Ok – so something happens. I get startled, or shocked, or dissapointed. Anything mildy stressful triggers a fight or flight reaction where adrenalin just soars through my body. This used to start a shitty panic attack or dissociative episode but now just makes me sick, and tired. When something happens, I first feel it in my head. Its like a wave of mildly painful energy that starts at the front of my head, and makes it slightly harder to breath.
I’ve had things that have triggered that response. Dogs unexpectedly barking, traffic not slowing in time. I feel the headrush but the symptoms don’t go beyond that. No nausea, no headache. It was the secondary symptoms that made me so flippin’ exhausted so I’m all YAY.
Cognitive functions a bit off – I haven’t really had the chance to test it yet. My personality has changed since getting sick, along with my attention span. Yesterday the doctor asked when I wanted to make my next appointment, and I said ‘I can’t think that far ahead’ and she told me what people normally do, which was embarrassing. Its something I’ll be monitoring closely.

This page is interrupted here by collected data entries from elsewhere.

(** What processing the messages of a dealer leaves alone. *)
Lemma process_frame p d :
  let q := try_process_dealer_messages p d in
  dp_dealer_pub_msgs q = dp_dealer_pub_msgs p /\ dp_dealer_priv_msgs q = dp_dealer_priv_msgs p
  /\ dp_dealer_logs q = dp_dealer_logs p /\ dp_ready_players q = dp_ready_players p
  /\ dp_seen_messages q = dp_seen_messages p /\ dp_dealer q = dp_dealer p
  /\ dp_finalized q = dp_finalized p /\ dp_acks_sent p ⊆ dp_acks_sent q
  /\ dp_sent_ready q = dp_sent_ready p.
Proof.
  cbn zeta. unfold try_process_dealer_messages.
  destruct (dp_dealer_pub_msgs p !! d); [|done]. destruct (dp_dealer_priv_msgs p !! d); [|done].
  destruct (dp_player p); [|done]. destruct (dealer_message _ _ _ _) as [? []]; [|done].
  split_and!; try done. cbn. apply union_subseteq_r.
Qed.

Lemma all_logs_ready p ls : dp_ready_players (handle_all_logs p ls) = dp_ready_players p.
Proof.
  revert p. induction ls as [|[k log] ls IH]; intros p; [done|]. cbn [handle_all_logs].
  destruct (log_check _ _) as [[pk dl]|]; [|apply IH]. destruct (negb _); [apply IH|].
  destruct (_ <=? _); [done|]. destruct (is_some _); [apply IH|]. by rewrite IH.
Qed.

Lemma core_frames config i sid dealer p q :
  core config i sid dealer everyone p -> frames p q -> keeps p q -> participant_inv q ->
  (dealer = true -> is_Some (dp_dealer q)) ->
  (forall d, dp_dealer q = Some d -> dealing i (my_public_key config) (pubs (my_public_key config)) d) ->
  logs_ok config i q -> core config i sid dealer everyone q.
Proof.
  intros [] [] [] Hi Hd Hdl Hl. constructor; try done; try congruence.
  - unfold dp_ceremony_id in *. congruence.
  - rewrite fr_player0, fr_acks0. done.
  - rewrite fr_sent0. intros Hs. by apply fr_ready0, ru_sent0.
  - rewrite fr_pub0. done.
  - rewrite fr_priv0. done.
  - rewrite fr_pub0, fr_priv0, fr_acks0. done.
Qed.

Lemma all_logs_new p ls d dl :
  dp_dealer_logs (handle_all_logs p ls) !! d = Some dl ->
  dp_dealer_logs p !! d = Some dl
  \/ d ∈ dk_participants (dp_config p) /\ exists l, l ∈ ls.*2 /\ log_check (dp_info p) l = Some (d, dl).
Proof.
  revert p. induction ls as [|[k log] ls IH]; intros p; [by left|]. cbn [handle_all_logs].
  assert (forall q, dp_config q = dp_config p -> dp_info q = dp_info p ->
    dp_dealer_logs (handle_all_logs q ls) !! d = Some dl ->
    dp_dealer_logs q !! d = Some dl \/ d ∈ dk_participants (dp_config p)
      /\ exists l, l ∈ ((k, log) :: ls).*2 /\ log_check (dp_info p) l = Some (d, dl)) as IH'.
  { intros q E1 E2 [H|(Hd & l & Hl & Hc)]%IH; [by left|right]. rewrite E1, E2 in *. split; [done|].
    exists l. split; [apply elem_of_cons; by right|done]. }
  destruct (log_check (dp_info p) log) as [[pk dl']|] eqn:E; [|by apply IH'].
  destruct (is_participant p pk) eqn:Hp; cbn [negb]; [|by apply IH'].
  destruct (_ <=? _); [by left|]. destruct (is_some _); [by apply IH'|].
  intros [H|H]%IH'; [|by right|done|done]. cbn in H. apply lookup_insert_Some in H as [[-> ->]|[_ H]]; [|by left].
  right. apply bool_decide_eq_true in Hp. split; [done|]. exists log. split; [apply elem_of_cons; by left|done].
Qed.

I still feel the nausea but its not as bad. I have trouble eating the same amount of feels, and find i feel nauseaous when hungry. I’m thinking I’ll just change the size and frequency of my meals. some people lose weight on effexor, some gain weight. I’m hoping i’ll lose it
The Side Effects My main side effects are weight gain and sweating a lot easier. The weight gain is the most annoying. I’ve never been this large. Eating healthy and exercising regularly has little effect. It is frustrating as I know what people think when they see a larger person. I struggle with it, but I also know what I prefer being fat and happy to what I was like when I was depressed.
I’m mostly self conscious about my weight when I’m around my boyfriend, but he has been incredibly supportive.
My previous side effects included constipation and difficulty achieving orgasm. They stopped being problems when I lowered my dosage.
Where am I now?
When I was sick, I wrote this:
It is contradictory that ones anxiety prevents ones own death. Are you aware of how many ways a suicide attempt can go wrong? I’m doomed to live this fractured shell of an existinance. It doesn’t mean that I cannot enjoy the satires and ironies of ‘life.’ I may not be able to function, but that does not mean I am any less of a person.
Mediocritity befell not I. With broken solitude, I go forth.
I’m glad to say I’m not in that headspace anymore. I see myself as a normal person, albeit one that encounters more challenges then the average bear. I really enjoy life and I’m so glad I persevered for so long. It was worth it.